In this special guest feature, Dr George Magrath, CEO of Lexitas, explains how AI is being harnessed in the development of eye care medicines. Lexitas is a 160-person company which partners with pharmaceutical firms to develop novel eye care drugs by running clinical trials. Dr Magrath is a trained ophthalmologist who, despite his busy day-to-day work leading Lexitas, still takes one day out every week to maintain his practice and treat patients with rare eye conditions. In fact, he is the only physician in his home state of South Carolina with fellowship training in treating cancers in and around the eye.
The potential of AI to make people healthier is revolutionary.
I’ve seen that potential first hand as we develop new medicines. I run a company which partners with pharmaceutical firms to develop novel eye care drugs by running clinical trials, and AI is playing an increasing role in these trials.
Put simply, it is already becoming a genuine force for making treatments better.
AI is transforming the development of new eye care drugs in ophthalmic clinical trials in two key ways. The first is to help pick out patients who are most likely to benefit from a potential treatment.
AI is being used to identify these patients based on imaging of their eyes before inclusion in a trial. A good example of this relates to age-related macular degeneration (AMD), a condition which can cause some patients to eventually suffer severe vision loss, while others do not.
By using AI and deep learning, you can train a machine to analyze historical imaging of patients who progressed with AMD and those who did not progress. Once the machine has learned to pick out which patients might or might not progress to AMD, you can then apply it to images of future patients who you’re considering putting into a clinical trial.
This means the AI can then predict the patients most likely to progress to severe vision loss – resulting in them being chosen for enrollment on a trial as they are most likely to benefit from participating. Being able to pick out the most suited patients, with less trial and error, is an extremely powerful tool because it improves data outputs and also cuts out unnecessary exposure to risk and potential side effects among those people who are unlikely to need the treatment anyway.
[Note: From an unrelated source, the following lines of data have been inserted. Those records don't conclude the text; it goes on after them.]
(** X13.  The growth chart of a non-empty validated table shows every
    category: the aggregate has at most six rows, so the eight largest
    are all of them.  The rows are in descending order of Growth Score and
    the first has the Growth Score of growth_industry; it is
    growth_industry itself when no other category ties with it.  This
    holds for any selection of the largest rows, whatever its order among
    equal scores. *)
Theorem growth_chart_shows_every_category
    (parse_float : string → option Qc)
    (nlargest : nat → list IndustryAggregate → list IndustryAggregate)
    (raw : DataFrame) :
  selects_largest nlargest →
  missing_cols raw = [] → rows raw ≠ [] →
  ∃ top_growth stats ins first rest,
    plot_growth_potential nlargest (process_data parse_float raw).1 = Ok top_growth
    ∧ industry_stats (process_data parse_float raw).1 = Ok stats
    ∧ generate_insights (process_data parse_float raw).1 = Ok ins
    ∧ top_growth ≡ₚ stats
    ∧ Sorted (λ a b, growth_score b ≤ growth_score a) top_growth
    ∧ top_growth = first :: rest
    ∧ growth_score first
      = category_growth (process_data parse_float raw).1 (growth_industry ins)
    ∧ ((∀ k, k ∈ categories (process_data parse_float raw).1 →
             k ≠ growth_industry ins →
             category_growth (process_data parse_float raw).1 k
             < category_growth (process_data parse_float raw).1 (growth_industry ins)) →
       category first = growth_industry ins).
Proof.
  intros Hsel Hall Hne.
  pose proof (validated_derived parse_float raw Hall) as Hdf.
  pose proof (validated_rows_nonempty parse_float raw Hall Hne) as Hne'.
  destruct (insights_of_derived _ Hdf Hne') as (ins & Hins & _ & Hgrowth & _).
  pose proof (industry_stats_derived _ Hdf) as Hstats.
  set (df := (process_data parse_float raw).1) in *.
  set (stats := (λ k, {| category := k;
                         total_workers := category_total df k;
                         female_ratio := category_mean "Female Ratio" df k;
                         urban_ratio := category_mean "Urban Ratio" df k;
                         growth_score := category_growth df k |})
                <$> categories df) in *.
  destruct (Hsel 8%nat stats) as (sorted & Hperm & Hsorted & Hn).
  assert (nlargest 8%nat stats = sorted) as Hall8.
  { rewrite Hn. apply take_ge. rewrite Hperm. unfold stats. rewrite length_fmap.
    pose proof (derived_categories_at_most_six parse_float raw Hall). fold df in H.
    lia. }
  assert (plot_growth_potential nlargest df = Ok sorted) as Hplot.
  { unfold plot_growth_potential. rewrite Hstats. cbn. by rewrite Hall8. }
  apply idxmax_keyed_max in Hgrowth as (Hin & Hmax & _).
  destruct sorted as [|first rest].
  { apply Permutation_nil_l in Hperm. unfold stats in Hperm.
    symmetry in Hperm. apply fmap_nil_inv in Hperm. rewrite Hperm in Hin.
    by apply elem_of_nil in Hin. }
  assert (first ∈ stats) as Hfirst by (rewrite <-Hperm; left).
  apply list_elem_of_fmap in Hfirst as (k & -> & Hk).
  assert (category_growth df k = category_growth df (growth_industry ins)) as Heq.
  { apply Qcle_antisym; [by apply Hmax|].
    apply (sorted_head_max growth_score _ _ Hsorted
             {| category := growth_industry ins;
                total_workers := category_total df (growth_industry ins);
                female_ratio := category_mean "Female Ratio" df (growth_industry ins);
                urban_ratio := category_mean "Urban Ratio" df (growth_industry ins);
                growth_score := category_growth df (growth_industry ins) |}).
    rewrite Hperm. unfold stats.
    by apply (list_elem_of_fmap_2 (λ k, {| category := k;
                         total_workers := category_total df k;
                         female_ratio := category_mean "Female Ratio" df k;
                         urban_ratio := category_mean "Urban Ratio" df k;
                         growth_score := category_growth df k |})). }
  eexists _, stats, ins, _, rest.
  split; [exact Hplot|]. split; [done|]. split; [done|]. split; [done|].
  split; [done|]. split; [done|]. split; [done|].
  intros Huniq. cbn. destruct (decide (k = growth_industry ins)) as [|Hnk]; [done|].
  specialize (Huniq k Hk Hnk). rewrite Heq in Huniq.
  by apply Qclt_not_eq in Huniq.
Qed.


Lemma merge_nlargest_selects : selects_largest merge_nlargest.
Proof.
  intros n l. eexists. split; [|split; [|reflexivity]].
  - apply merge_sort_Permutation.
  - apply Sorted_merge_sort. intros a b. apply (total Qcle).
Qed.

(** ** The properties at example tables *)


Lemma growth_score_bounds_witness :
  (missing_cols ratio_table = [])
  ∧ ((∀ r, r ∈ rows (process_data parse_decimal ratio_table).1 →
        0 ≤ num "Main_Workers_Total_Females" r
            + num "Marginal_Workers_Total_Females" r
        ∧ num "Main_Workers_Total_Females" r
          + num "Marginal_Workers_Total_Females" r ≤ num "Total Workers" r
        ∧ 0 ≤ num "Main_Workers_Urban_Persons" r
              + num "Marginal_Workers_Urban_Persons" r
        ∧ num "Main_Workers_Urban_Persons" r
          + num "Marginal_Workers_Urban_Persons" r ≤ num "Total Workers" r))
  ∧ (∃ stats,
    industry_stats (process_data parse_decimal ratio_table).1 = Ok stats
    ∧ Forall (λ a,
        (0 ≤ female_ratio a ∧ female_ratio a ≤ 1)
        ∧ (0 ≤ urban_ratio a ∧ urban_ratio a ≤ 1)
        ∧ (0 ≤ growth_score a ∧ growth_score a ≤ 1)) stats).
Proof.
  assert (missing_cols ratio_table = []) as H0.
  { reflexivity. }
  assert ((∀ r, r ∈ rows (process_data parse_decimal ratio_table).1 →
        0 ≤ num "Main_Workers_Total_Females" r
            + num "Marginal_Workers_Total_Females" r
        ∧ num "Main_Workers_Total_Females" r
          + num "Marginal_Workers_Total_Females" r ≤ num "Total Workers" r
        ∧ 0 ≤ num "Main_Workers_Urban_Persons" r
              + num "Marginal_Workers_Urban_Persons" r
        ∧ num "Main_Workers_Urban_Persons" r
          + num "Marginal_Workers_Urban_Persons" r ≤ num "Total Workers" r)) as H1.
  { refine (proj1 (Forall_forall _ _) _). compute_done. }
  split; [exact H0|].
  split; [exact H1|].
  exact (growth_score_bounds parse_decimal ratio_table H0 H1).
Defined.


Lemma sidebar_summary_counts_witness :
  (missing_cols example_table = [])
  ∧ (sidebar_summary (process_data parse_decimal example_table).1
  = Ok (grand_total (process_data parse_decimal example_table).1,
        nunique ((.!!! "NIC_Name") <$> rows example_table),
        length (categories (process_data parse_decimal example_table).1))
  ∧ (length (categories (process_data parse_decimal example_table).1) ≤ 6)%nat
  ∧ (length (categories (process_data parse_decimal example_table).1)
     ≤ nunique ((.!!! "NIC_Name") <$> rows example_table) + 1)%nat
  ∧ ((∀ r, r ∈ rows example_table → r !!! "NIC_Name" ≠ CNaN) →
     (length (categories (process_data parse_decimal example_table).1)
      ≤ nunique ((.!!! "NIC_Name") <$> rows example_table))%nat)
  ∧ (rows example_table ≠ [] →
     (1 ≤ length (categories (process_data parse_decimal example_table).1))%nat)).
Proof.
  assert (missing_cols example_table = []) as H0.
  { reflexivity. }
  split; [exact H0|].
  exact (sidebar_summary_counts parse_decimal example_table H0).
Defined.




Lemma growth_chart_shows_every_category_witness :
  (selects_largest merge_nlargest)
  ∧ (missing_cols example_table = [])
  ∧ (rows example_table ≠ [])
  ∧ (∃ top_growth stats ins first rest,
    plot_growth_potential merge_nlargest (process_data parse_decimal example_table).1 = Ok top_growth
    ∧ industry_stats (process_data parse_decimal example_table).1 = Ok stats
    ∧ generate_insights (process_data parse_decimal example_table).1 = Ok ins
    ∧ top_growth ≡ₚ stats
    ∧ Sorted (λ a b, growth_score b ≤ growth_score a) top_growth
    ∧ top_growth = first :: rest
    ∧ growth_score first
      = category_growth (process_data parse_decimal example_table).1 (growth_industry ins)
    ∧ ((∀ k, k ∈ categories (process_data parse_decimal example_table).1 →
             k ≠ growth_industry ins →
             category_growth (process_data parse_decimal example_table).1 k
             < category_growth (process_data parse_decimal example_table).1 (growth_industry ins)) →
       category first = growth_industry ins)).
Proof.
  assert (selects_largest merge_nlargest) as H0.
  { exact merge_nlargest_selects. }
  assert (missing_cols example_table = []) as H1.
  { reflexivity. }
  assert (rows example_table ≠ []) as H2.
  { discriminate. }
  split; [exact H0|].
  split; [exact H1|].
  split; [exact H2|].
  exact (growth_chart_shows_every_category parse_decimal merge_nlargest example_table H0 H1 H2).
Defined.

(** * Claims and properties that depend on the arithmetic *)

(** ** The aggregation over a machine arithmetic *)






(** ** Whole numbers in the exact range *)

Lemma magnitude_nonneg q : 0 ≤ magnitude q.
Proof.
  unfold magnitude. destruct (decide (q < 0)) as [Hlt|Hge].
  - apply Qclt_le_weak, Qcopp_le_compat in Hlt. exact Hlt.
  - by apply Qcnot_lt_le.
Qed.

Lemma le_magnitude q : q ≤ magnitude q.
Proof.
  unfold magnitude. destruct (decide (q < 0)) as [Hlt|Hge]; [|apply Qcle_refl].
  apply Qclt_le_weak in Hlt. eapply Qcle_trans; [exact Hlt|].
  apply Qcopp_le_compat in Hlt. exact Hlt.
Qed.

Lemma opp_le_magnitude q : - q ≤ magnitude q.
Proof.
  unfold magnitude. destruct (decide (q < 0)) as [Hlt|Hge]; [apply Qcle_refl|].
  apply Qcnot_lt_le in Hge. eapply Qcle_trans; [|exact Hge].
  apply Qcopp_le_compat in Hge. exact Hge.
Qed.

Lemma magnitude_le q m : q ≤ m → - q ≤ m → magnitude q ≤ m.
Proof. intros ??. unfold magnitude. by destruct (decide (q < 0)). Qed.

Lemma magnitude_plus x y : magnitude (x + y) ≤ magnitude x + magnitude y.
Proof.
  apply magnitude_le.
  - apply Qcplus_le_compat; apply le_magnitude.
  - replace (- (x + y)) with (- x + - y) by ring.
    apply Qcplus_le_compat; apply opp_le_magnitude.
Qed.

Lemma magnitude_series_sum l :
  magnitude (series_sum l) ≤ series_sum (magnitude <$> l).
Proof.
  induction l as [|x l IH]; [by unfold magnitude; destruct (decide _)|].
  rewrite fmap_cons, !series_sum_cons.
  eapply Qcle_trans; [apply magnitude_plus|].
  by apply Qcplus_le_compat; [apply Qcle_refl|].
Qed.


Lemma sum_magnitudes_nonneg l : 0 ≤ series_sum (magnitude <$> l).
Proof. apply series_sum_fmap_nonneg. intros x _. apply magnitude_nonneg. Qed.

Lemma magnitude_step s x rest (b : Qc) :
  0 ≤ rest → magnitude s + (magnitude x + rest) ≤ b →
  magnitude (s + x) ≤ b ∧ magnitude (s + x) + rest ≤ b.
Proof.
  intros Hrest Hb.
  assert (magnitude (s + x) + rest ≤ b) as Hstep.
  { eapply Qcle_trans; [|exact Hb]. rewrite Qcplus_assoc.
    apply Qcplus_le_compat; [apply magnitude_plus|apply Qcle_refl]. }
  split; [|done]. eapply Qcle_trans; [|exact Hstep].
  rewrite <-(Qcplus_0_r (magnitude (s + x))) at 1.
  by apply Qcplus_le_compat; [apply Qcle_refl|].
Qed.

Lemma is_integer_spec q : is_integer q = true ↔ ∃ n : Z, q = Qc_of_Z n.
Proof.
  unfold is_integer. split.
  - intros Hd%Pos.eqb_eq. exists (Qnum q). apply Qc_is_canon.
    destruct q as [[n d] Hq]. cbn [Qnum Qden this] in *. subst d.
    reflexivity.
  - intros [n ->]. apply Pos.eqb_eq. done.
Qed.

Lemma is_integer_plus x y :
  is_integer x = true → is_integer y = true → is_integer (x + y) = true.
Proof.
  intros [n ->]%is_integer_spec [m ->]%is_integer_spec.
  apply is_integer_spec. exists (n + m)%Z. by rewrite Z2Qc_inj_add.
Qed.

Lemma is_integer_series_sum l :
  Forall (λ x, is_integer x = true) l → is_integer (series_sum l) = true.
Proof.
  induction 1 as [|x l Hx _ IH]; [done|].
  rewrite series_sum_cons. by apply is_integer_plus.
Qed.

Lemma magnitude_Z n : magnitude (Qc_of_Z n) = Qc_of_Z (Z.abs n).
Proof.
  unfold magnitude. destruct (decide (Qc_of_Z n < 0)) as [Hlt|Hge].
  - rewrite <-Z2Qc_inj_0, <-Z2Qc_inj_lt in Hlt.
    by rewrite <-Z2Qc_inj_opp, Z.abs_neq by lia.
  - apply Qcnot_lt_le in Hge. rewrite <-Z2Qc_inj_0, <-Z2Qc_inj_le in Hge.
    by rewrite Z.abs_eq.
Qed.

Lemma whole_in_range q (b : Z) :
  is_integer q = true → magnitude q ≤ Qc_of_Z b →
  ∃ n : Z, q = Qc_of_Z n ∧ (Z.abs n ≤ b)%Z.
Proof.
  intros [n ->]%is_integer_spec Hle. exists n. split; [done|].
  rewrite magnitude_Z in Hle. by apply (proj2 (Z2Qc_inj_le _ _)).
Qed.

Lemma is_count_spec q :
  is_count q = true ↔ ∃ n : Z, q = Qc_of_Z n ∧ (Z.abs n ≤ 2 ^ 52)%Z.
Proof.
  unfold is_count. rewrite andb_true_iff, bool_decide_eq_true. split.
  - intros [Hi Hm]. by apply whole_in_range.
  - intros (n & -> & Hn). split; [apply is_integer_spec; by exists n|].
    rewrite magnitude_Z. by apply (proj1 (Z2Qc_inj_le _ _)).
Qed.

Lemma count_plus_whole x y :
  is_count x = true → is_count y = true →
  ∃ n : Z, x + y = Qc_of_Z n ∧ (Z.abs n ≤ 2 ^ 53)%Z.
Proof.
  intros (n & -> & Hn)%is_count_spec (m & -> & Hm)%is_count_spec.
  exists (n + m)%Z. split; [by rewrite Z2Qc_inj_add|].
  change (2 ^ 53)%Z with (2 ^ 52 + 2 ^ 52)%Z. lia.
Qed.

Lemma series_sum_whole l :
  Forall (λ x, is_integer x = true) l →
  series_sum (magnitude <$> l) ≤ Qc_of_Z (2 ^ 53) →
  ∃ n : Z, series_sum l = Qc_of_Z n ∧ (Z.abs n ≤ 2 ^ 53)%Z.
Proof.
  intros Hint Hsum. apply whole_in_range.
  - by apply is_integer_series_sum.
  - eapply Qcle_trans; [apply magnitude_series_sum|done].
Qed.






(** ** Exact arithmetic, int64 and doubles on such numbers *)

Lemma exact_sums_exact : exact_sums exact.
Proof. by intros l _ _. Qed.



Lemma exact_add_exact : exact_add exact.
Proof. by intros x y _ _. Qed.

Lemma rnd_keeps_sign_exact : rnd_keeps_sign exact.
Proof. by intros x. Qed.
Second, AI is completely changing the way we can evaluate drug effectiveness data coming out of clinical trials. The data allow us to learn more about how our medicines work as we test them.
One recent example of this that I oversaw was in a trial of a potential treatment for diabetic eye disease, the leading cause of blindness in working age adults in the US. We used AI to identify and quantify the volume of fluid in the retina over time on a 3D reconstruction using optical coherence tomography (OCT). The AI was able to map the fluid and quantify the change in fluid volume – i.e. swelling – in different areas of the retina, giving us amazing insight into the effect of the investigational product on the patients.
This is a specific example of evaluating the effect of a drug in ways we could not without AI, as it’s impossible for the naked human eye to pick up. Self-evidently, the purpose of a clinical trial is to learn as much as you can about a drug and its biological effect, so this is hugely important progress.
So, through predicting patients most at risk of sight loss, and providing ultra-precise data giving unprecedented insight into the biological effect of treatments, AI is already a powerful force in the ophthalmic clinical trial space – with so much further potential going forward. And the more this can be harnessed, the more it will help people see.